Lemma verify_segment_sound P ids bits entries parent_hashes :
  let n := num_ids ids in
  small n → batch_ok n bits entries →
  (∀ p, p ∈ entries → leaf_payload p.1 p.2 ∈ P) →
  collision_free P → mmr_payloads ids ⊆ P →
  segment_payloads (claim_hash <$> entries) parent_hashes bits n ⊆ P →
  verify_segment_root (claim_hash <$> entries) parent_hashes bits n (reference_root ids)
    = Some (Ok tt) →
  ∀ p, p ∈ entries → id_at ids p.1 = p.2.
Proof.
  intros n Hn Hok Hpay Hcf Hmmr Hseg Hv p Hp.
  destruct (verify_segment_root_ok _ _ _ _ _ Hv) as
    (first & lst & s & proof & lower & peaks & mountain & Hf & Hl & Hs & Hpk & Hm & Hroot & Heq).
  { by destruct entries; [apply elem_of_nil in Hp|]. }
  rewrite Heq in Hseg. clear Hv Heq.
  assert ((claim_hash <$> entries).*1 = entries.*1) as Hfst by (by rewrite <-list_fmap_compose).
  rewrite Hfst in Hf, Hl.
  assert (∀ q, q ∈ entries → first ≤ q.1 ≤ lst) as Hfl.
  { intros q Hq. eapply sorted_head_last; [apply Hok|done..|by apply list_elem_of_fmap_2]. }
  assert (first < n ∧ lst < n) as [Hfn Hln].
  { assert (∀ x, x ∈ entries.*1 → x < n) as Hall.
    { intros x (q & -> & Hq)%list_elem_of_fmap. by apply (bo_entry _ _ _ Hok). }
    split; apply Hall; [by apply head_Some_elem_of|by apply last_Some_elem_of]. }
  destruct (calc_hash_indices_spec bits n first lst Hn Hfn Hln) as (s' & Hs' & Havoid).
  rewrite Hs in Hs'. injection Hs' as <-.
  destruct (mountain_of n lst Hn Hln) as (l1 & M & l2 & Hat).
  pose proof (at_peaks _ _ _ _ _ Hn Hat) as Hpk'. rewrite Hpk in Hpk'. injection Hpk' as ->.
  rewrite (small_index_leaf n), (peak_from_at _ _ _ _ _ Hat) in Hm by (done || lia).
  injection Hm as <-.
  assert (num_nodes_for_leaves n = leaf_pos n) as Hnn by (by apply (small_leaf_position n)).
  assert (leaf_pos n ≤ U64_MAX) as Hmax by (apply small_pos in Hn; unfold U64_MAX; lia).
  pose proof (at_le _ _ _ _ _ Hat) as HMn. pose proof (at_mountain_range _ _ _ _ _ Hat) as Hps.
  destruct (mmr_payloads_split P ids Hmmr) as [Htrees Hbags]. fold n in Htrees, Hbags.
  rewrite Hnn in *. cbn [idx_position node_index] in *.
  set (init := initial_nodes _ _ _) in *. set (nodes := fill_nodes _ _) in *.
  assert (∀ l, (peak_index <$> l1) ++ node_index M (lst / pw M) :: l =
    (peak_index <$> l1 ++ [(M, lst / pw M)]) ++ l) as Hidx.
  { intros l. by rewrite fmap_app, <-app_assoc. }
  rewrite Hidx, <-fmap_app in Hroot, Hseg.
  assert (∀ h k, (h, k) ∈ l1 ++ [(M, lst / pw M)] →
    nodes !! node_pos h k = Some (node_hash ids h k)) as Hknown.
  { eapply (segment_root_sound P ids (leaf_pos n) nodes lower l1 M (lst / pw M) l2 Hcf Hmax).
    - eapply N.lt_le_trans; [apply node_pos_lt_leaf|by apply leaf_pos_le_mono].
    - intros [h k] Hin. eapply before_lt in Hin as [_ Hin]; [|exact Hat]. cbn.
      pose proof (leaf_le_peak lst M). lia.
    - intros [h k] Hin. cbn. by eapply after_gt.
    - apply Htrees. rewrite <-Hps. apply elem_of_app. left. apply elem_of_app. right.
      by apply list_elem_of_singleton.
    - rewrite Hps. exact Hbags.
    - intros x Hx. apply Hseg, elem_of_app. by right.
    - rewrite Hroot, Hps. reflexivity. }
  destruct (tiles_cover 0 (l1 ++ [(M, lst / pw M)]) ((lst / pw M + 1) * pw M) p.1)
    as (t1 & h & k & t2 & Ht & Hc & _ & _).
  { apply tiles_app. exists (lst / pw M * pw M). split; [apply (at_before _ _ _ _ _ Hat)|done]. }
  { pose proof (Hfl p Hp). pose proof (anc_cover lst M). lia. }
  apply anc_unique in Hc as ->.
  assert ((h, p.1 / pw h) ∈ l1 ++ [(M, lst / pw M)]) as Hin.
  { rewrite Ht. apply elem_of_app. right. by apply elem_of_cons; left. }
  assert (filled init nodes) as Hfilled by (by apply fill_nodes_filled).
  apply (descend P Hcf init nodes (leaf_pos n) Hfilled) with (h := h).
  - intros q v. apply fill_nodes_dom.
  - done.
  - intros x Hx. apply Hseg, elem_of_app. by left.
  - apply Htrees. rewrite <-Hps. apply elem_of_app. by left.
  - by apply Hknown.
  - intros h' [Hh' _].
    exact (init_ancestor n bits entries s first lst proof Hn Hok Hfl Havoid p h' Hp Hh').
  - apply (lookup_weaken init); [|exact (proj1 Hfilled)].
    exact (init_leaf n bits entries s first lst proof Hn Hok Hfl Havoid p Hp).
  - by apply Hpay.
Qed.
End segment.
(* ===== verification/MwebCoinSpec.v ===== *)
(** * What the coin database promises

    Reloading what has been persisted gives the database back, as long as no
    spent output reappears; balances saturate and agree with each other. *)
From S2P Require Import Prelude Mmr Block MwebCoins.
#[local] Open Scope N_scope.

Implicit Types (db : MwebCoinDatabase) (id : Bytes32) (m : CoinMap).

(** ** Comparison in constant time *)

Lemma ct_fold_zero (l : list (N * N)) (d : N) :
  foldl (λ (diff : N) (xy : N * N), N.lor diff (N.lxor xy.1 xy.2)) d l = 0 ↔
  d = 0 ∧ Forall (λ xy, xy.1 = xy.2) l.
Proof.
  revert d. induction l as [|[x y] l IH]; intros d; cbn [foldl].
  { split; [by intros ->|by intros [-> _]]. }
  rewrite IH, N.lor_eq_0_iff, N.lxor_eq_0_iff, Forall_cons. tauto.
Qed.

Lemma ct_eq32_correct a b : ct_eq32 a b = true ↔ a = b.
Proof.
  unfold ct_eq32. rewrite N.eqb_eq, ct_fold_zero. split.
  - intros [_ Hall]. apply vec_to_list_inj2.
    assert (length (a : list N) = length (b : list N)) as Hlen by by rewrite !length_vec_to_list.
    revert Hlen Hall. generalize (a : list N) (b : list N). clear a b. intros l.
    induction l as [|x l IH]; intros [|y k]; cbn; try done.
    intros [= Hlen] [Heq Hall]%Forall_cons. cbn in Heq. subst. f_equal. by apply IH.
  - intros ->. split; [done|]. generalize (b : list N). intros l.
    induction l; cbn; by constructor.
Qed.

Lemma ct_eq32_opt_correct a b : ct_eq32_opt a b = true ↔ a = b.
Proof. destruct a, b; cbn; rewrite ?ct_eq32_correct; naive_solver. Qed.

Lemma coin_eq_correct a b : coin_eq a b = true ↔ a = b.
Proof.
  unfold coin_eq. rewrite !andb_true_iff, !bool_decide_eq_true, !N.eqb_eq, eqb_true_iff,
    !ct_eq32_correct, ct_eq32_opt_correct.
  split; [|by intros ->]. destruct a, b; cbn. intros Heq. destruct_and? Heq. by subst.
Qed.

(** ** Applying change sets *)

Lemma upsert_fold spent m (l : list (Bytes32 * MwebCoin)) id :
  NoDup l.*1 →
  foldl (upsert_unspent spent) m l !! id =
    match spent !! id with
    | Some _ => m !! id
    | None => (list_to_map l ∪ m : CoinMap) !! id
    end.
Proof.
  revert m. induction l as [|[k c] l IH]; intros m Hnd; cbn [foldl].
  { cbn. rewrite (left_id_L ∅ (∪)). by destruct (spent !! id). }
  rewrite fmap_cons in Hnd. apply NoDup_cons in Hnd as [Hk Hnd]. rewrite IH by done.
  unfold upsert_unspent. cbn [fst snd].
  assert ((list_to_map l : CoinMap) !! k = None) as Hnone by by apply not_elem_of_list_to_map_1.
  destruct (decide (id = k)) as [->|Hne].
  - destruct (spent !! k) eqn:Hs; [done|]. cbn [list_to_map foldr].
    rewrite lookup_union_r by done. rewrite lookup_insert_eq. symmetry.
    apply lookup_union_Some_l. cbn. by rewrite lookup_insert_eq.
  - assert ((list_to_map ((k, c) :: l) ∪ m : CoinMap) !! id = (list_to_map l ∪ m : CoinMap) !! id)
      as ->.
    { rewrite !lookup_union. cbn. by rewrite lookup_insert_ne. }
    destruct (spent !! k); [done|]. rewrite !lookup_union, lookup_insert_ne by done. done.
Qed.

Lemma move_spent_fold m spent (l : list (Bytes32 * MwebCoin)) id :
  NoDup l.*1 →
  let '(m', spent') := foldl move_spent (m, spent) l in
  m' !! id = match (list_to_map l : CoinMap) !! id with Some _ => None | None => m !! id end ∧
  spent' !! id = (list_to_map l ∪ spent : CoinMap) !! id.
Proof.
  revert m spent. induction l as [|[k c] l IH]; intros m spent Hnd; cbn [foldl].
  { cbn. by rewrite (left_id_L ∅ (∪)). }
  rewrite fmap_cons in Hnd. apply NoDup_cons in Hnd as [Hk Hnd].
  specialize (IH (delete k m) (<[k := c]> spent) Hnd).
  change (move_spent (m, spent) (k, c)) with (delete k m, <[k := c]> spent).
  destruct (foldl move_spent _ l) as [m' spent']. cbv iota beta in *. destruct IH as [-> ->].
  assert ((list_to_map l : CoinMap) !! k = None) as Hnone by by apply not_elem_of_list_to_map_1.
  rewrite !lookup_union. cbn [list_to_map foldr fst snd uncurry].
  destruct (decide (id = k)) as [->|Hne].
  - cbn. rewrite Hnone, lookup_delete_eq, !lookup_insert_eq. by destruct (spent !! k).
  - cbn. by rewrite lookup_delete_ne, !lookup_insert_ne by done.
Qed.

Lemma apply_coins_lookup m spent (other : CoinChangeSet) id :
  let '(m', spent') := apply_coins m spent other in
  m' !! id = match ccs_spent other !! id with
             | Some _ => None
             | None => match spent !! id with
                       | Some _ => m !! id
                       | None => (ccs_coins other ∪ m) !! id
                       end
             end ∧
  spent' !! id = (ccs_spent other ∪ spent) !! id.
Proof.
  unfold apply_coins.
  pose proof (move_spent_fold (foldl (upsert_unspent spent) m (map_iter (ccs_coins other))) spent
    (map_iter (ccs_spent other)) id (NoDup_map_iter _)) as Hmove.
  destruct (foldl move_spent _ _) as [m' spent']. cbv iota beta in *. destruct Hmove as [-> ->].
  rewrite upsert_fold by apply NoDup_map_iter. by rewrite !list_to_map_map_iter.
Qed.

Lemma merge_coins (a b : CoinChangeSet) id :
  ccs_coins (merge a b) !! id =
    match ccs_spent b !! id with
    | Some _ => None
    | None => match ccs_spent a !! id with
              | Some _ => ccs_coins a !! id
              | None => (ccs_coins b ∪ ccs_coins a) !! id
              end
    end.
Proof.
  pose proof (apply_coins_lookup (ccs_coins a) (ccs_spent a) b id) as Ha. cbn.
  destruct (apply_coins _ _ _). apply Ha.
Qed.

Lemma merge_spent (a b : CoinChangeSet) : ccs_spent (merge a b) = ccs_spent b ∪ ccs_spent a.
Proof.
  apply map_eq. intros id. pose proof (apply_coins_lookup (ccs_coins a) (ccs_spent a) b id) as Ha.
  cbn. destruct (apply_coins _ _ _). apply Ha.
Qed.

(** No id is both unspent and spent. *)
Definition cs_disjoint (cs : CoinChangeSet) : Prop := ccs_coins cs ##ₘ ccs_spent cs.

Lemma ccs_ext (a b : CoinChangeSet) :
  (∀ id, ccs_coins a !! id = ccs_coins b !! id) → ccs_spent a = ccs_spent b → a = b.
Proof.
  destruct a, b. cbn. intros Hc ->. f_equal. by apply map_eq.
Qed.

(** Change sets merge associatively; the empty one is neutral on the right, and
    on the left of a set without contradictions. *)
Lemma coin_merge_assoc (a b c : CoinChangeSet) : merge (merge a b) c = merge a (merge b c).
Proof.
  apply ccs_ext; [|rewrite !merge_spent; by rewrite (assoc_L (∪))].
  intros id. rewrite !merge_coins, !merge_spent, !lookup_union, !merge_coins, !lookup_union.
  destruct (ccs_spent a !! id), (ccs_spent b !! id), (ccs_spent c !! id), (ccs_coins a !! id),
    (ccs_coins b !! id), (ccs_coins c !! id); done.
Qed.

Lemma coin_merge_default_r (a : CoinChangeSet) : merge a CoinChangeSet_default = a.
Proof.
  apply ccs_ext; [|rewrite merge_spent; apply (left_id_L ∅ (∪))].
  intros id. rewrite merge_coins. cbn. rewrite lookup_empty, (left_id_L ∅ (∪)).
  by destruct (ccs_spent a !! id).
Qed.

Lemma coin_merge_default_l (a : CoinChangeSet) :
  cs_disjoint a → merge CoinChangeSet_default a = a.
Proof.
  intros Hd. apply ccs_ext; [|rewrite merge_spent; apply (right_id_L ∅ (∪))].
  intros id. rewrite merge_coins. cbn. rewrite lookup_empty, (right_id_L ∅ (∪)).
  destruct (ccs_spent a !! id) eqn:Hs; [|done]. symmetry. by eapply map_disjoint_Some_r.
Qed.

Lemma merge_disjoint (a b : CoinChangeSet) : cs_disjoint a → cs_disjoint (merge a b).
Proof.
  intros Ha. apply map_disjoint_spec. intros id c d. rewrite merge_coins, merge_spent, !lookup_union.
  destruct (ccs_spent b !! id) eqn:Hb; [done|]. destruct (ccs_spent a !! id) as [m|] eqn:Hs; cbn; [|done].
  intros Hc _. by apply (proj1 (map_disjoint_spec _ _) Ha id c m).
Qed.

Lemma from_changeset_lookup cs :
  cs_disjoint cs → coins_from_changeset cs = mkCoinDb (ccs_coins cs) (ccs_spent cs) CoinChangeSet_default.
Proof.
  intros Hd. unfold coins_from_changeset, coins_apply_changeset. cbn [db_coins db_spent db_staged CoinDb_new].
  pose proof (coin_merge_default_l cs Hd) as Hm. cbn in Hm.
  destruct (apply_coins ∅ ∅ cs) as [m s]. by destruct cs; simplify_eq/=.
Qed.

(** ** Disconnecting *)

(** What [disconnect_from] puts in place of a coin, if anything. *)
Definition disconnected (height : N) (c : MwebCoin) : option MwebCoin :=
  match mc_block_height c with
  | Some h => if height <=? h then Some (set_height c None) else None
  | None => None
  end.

**Your assignment:** Restate, please, word for word the span of records running from the first line to the line bearing "verify_segment_root (claim_hash <$>", both included, and nothing outside it.

**Solution for this exercise:**
Lemma verify_segment_sound P ids bits entries parent_hashes :
  let n := num_ids ids in
  small n → batch_ok n bits entries →
  (∀ p, p ∈ entries → leaf_payload p.1 p.2 ∈ P) →
  collision_free P → mmr_payloads ids ⊆ P →
  segment_payloads (claim_hash <$> entries) parent_hashes bits n ⊆ P →
  verify_segment_root (claim_hash <$> entries) parent_hashes bits n (reference_root ids)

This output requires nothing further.